India asks states to 'carefully calibrate' lockdown easing

| Updated: June 20, 2021 17:39:51


An Indian healthcare worker collecting a swab sample from a woman during a rapid antigen testing campaign for coronavirus disease (COVID-19), outside a shopping mall in Mumbai, on March 22 this year -Reuters file photo An Indian healthcare worker collecting a swab sample from a woman during a rapid antigen testing campaign for coronavirus disease (COVID-19), outside a shopping mall in Mumbai, on March 22 this year -Reuters file photo

India's central government on Saturday urged states to be careful in reopening COVID-19 lockdowns to prevent a resurgence of infections in the hard-hit country.

Indian states are easing restrictions as the second wave of coronavirus infections appears to abate. The country is second only to the United States in confirmed infections at 29.82 million, with 385,137 deaths, reports Reuters.

States and territories "must ensure that the whole process is carefully calibrated," Home Secretary Ajay Bhalla wrote in a letter to top provincial bureaucrats.

"A system should be in place at the micro-level to ensure that whenever cases are rising in a smaller place it gets checked there itself through local containment measures," he wrote.

India on Saturday reported 60,753 new COVID-19 cases and 1,647 deaths over the past 24 hours, according to a government statement.
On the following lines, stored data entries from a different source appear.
(* ===== verification/_CoqProject ===== *)
-Q . S2P
Prelude.v
GoStrings.v
Errors.v
Base64.v
Query.v
Utf8.v
JsonText.v
JsonBytes.v
Sha256.v
Inflate.v
Gzip.v
Cursor.v
Pagination.v
V1.v
Json.v
Bodies.v
ListQuery.v
World.v
Frame.v
Run.v
Cel.v
Types.v
Storage.v
GroupStore.v
UserStore.v
IssuerStore.v
ClientStore.v
Migrations.v
Migrate.v
Engine.v
Events.v
Http.v
GroupHandler.v
ResourceHandler.v
Server.v
Consistency.v
Jwt.v
Exchange.v
ExchangeSubject.v
ClientCredentials.v
Keys.v
UserInfoHandler.v
ReadBack.v
Walks.v
Strict.v
Wrapper.v
Responses.v
Swagger.v
Token.v
TokenEffects.v
Startup.v
Service.v
Program.v
Commands.v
Since the easing of restrictions, crowds and traffic have filled the streets in cities across India, threatening another spike in infections in the world's second-most populous country.

Bhalla urged states to regularly monitor adherence to COVID-19 guidelines - masks, hand hygiene, social distancing and proper ventilation in closed spaces.

He asked them to continue the country's "test-track-treat" strategy and step up the pace of vaccinations.

The third wave of infections is likely to hit India by October, and although it will be better controlled than the last outbreak, the pandemic will remain a public health threat for at least another year, a Reuters poll of medical experts showed.